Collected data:
*** Begin section ***
Definition new_int (name : string) (z : Z) : st () := under (new_node to_float32 name "DataArray_t" (PInt z) []).
Definition store_pair (p : nat * (string * string)) : st () :=
  let '(i, (jn1, jn2)) := p in
  for_each (fun '(j, jn_path) =>
      at_path jn_path (_ ← new_int "DistInterfaceId" (Z.of_nat i + 1); new_int "DistInterfaceOrd" (Z.of_nat j)))
    [(0%nat, jn1); (1%nat, jn2)].
Definition store_interfaces_ids : st () :=
  matching_pairs ← reading (get_matching_jns (fun _ => Ret true));
  for_each store_pair (imap pair matching_pairs).
Definition clear_interface_ids : st () :=
  on_chain [with_label "CGNSBase_t"; with_label "Zone_t"; with_label "ZoneGridConnectivity_t"; label_in gc_labels]
    (fun n => let n := rm_children_from_predicate (fun c => match_name c "DistInterfaceId") n in
              (rm_children_from_predicate (fun c => match_name c "DistInterfaceOrd") n, Ret ())).

(** ** The table is symmetric *)

Lemma compare_pointlist_sym gc1 gc2 b : _compare_pointlist gc1 gc2 = Ret b -> _compare_pointlist gc2 gc1 = Ret b.
Proof using Type.
  unfold _compare_pointlist. destruct (raw_child gc1 "PointList"), (raw_child gc1 "PointListDonor"), (raw_child gc2 "PointList"), (raw_child gc2 "PointListDonor"); try done.
  cbn. intros [= <-]. by rewrite andb_comm.
Qed.
Lemma compare_pointrange_sym gc1 gc2 b : _compare_pointrange gc1 gc2 = Ret b -> _compare_pointrange gc2 gc1 = Ret b.
Proof using Type.
  unfold _compare_pointrange.
  destruct (raw_child gc1 "PointRange") as [a|], (raw_child gc1 "PointRangeDonor") as [ad|], (raw_child gc2 "PointRange") as [b2|], (raw_child gc2 "PointRangeDonor") as [bd|]; try done.
  cbn [mbind py_bind]. destruct (shape_of a), (shape_of ad), (shape_of b2), (shape_of bd); try done. cbn [mbind py_bind]. rewrite orb_comm.
  destruct (_ || _); [done|]. destruct (sorted_rows a), (sorted_rows ad), (sorted_rows b2), (sorted_rows bd); try done. cbn. intros [= <-]. by rewrite andb_comm.
Qed.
*** End section ***
Your assignment:
Out of the entries above, write out only the lines between the line holding "(** ** The table is symmetric *)" and the line holding "[bd|]; try done.", inclusive, each exactly as given.

Answer to this task:
(** ** The table is symmetric *)

Lemma compare_pointlist_sym gc1 gc2 b : _compare_pointlist gc1 gc2 = Ret b -> _compare_pointlist gc2 gc1 = Ret b.
Proof using Type.
  unfold _compare_pointlist. destruct (raw_child gc1 "PointList"), (raw_child gc1 "PointListDonor"), (raw_child gc2 "PointList"), (raw_child gc2 "PointListDonor"); try done.
  cbn. intros [= <-]. by rewrite andb_comm.
Qed.
Lemma compare_pointrange_sym gc1 gc2 b : _compare_pointrange gc1 gc2 = Ret b -> _compare_pointrange gc2 gc1 = Ret b.
Proof using Type.
  unfold _compare_pointrange.
  destruct (raw_child gc1 "PointRange") as [a|], (raw_child gc1 "PointRangeDonor") as [ad|], (raw_child gc2 "PointRange") as [b2|], (raw_child gc2 "PointRangeDonor") as [bd|]; try done.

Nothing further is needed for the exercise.